### WORK TO COMPLETE
Only the lines containing "that" belong in the answer; find them in the material below.

### MATERIALS PROVIDED

== Segment start ==

(** * rtl-sdr: a shallow embedding of [src/rtl-sdr.c]

    The driver talks to three outside parties: libusb (control transfers,
    device enumeration, asynchronous transfers), the tuner chip drivers
    ([e4000_*], [FC0012_*], [FC0013_*], [fc2580_*]) and the user callback of
    the streaming loop.  Every call to one of them is recorded, in program
    order, in a trace; what they answer is read from an environment that may
    depend on everything that happened before.  The C functions become
    functions in a small state monad over the device structure, the static
    [tuners] table and the trace; a NULL dereference and an out-of-range
    conversion from [double] are outcomes of their own.

    Integers are [Z] with the wrap-around of the C type written out. *)

From Stdlib Require Import ZArith List Bool Lia String QArith Qabs Floats Uint63.
Import ListNotations.
Open Scope Z_scope.

Set Implicit Arguments.

(* ------------------------------------------------------------------ *)
(** ** Machine integers *)

Definition u8 (x : Z) : Z := x mod 256.
Definition u16 (x : Z) : Z := x mod 65536.
Definition u32 (x : Z) : Z := x mod 4294967296.

(** Conversion of a [uint32_t] to [int] (two's complement). *)
Definition s32 (x : Z) : Z := (x + 2147483648) mod 4294967296 - 2147483648.

(** C truth value of an [int]. *)
Definition truthy (x : Z) : bool := negb (x =? 0).

(* ------------------------------------------------------------------ *)
(** ** Constants of the source *)

Definition BUF_COUNT : nat := 32.
Definition BUF_LENGTH : Z := 16 * 16384.

Definition CRYSTAL_FREQ : Z := 28800000.
Definition MAX_SAMP_RATE : Z := 3200000.

(** [enum usb_reg] *)
Definition USB_SYSCTL : Z := 0x2000.
Definition USB_CTRL : Z := 0x2010.
Definition USB_STAT : Z := 0x2014.
Definition USB_EPA_CFG : Z := 0x2144.
Definition USB_EPA_CTL : Z := 0x2148.
Definition USB_EPA_MAXPKT : Z := 0x2158.
Definition USB_EPA_MAXPKT_2 : Z := 0x215a.
Definition USB_EPA_FIFO_CFG : Z := 0x2160.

== Segment end ==

### ANSWER BELOW
    order, in a trace; what they answer is read from an environment that may
    depend on everything that happened before.  The C functions become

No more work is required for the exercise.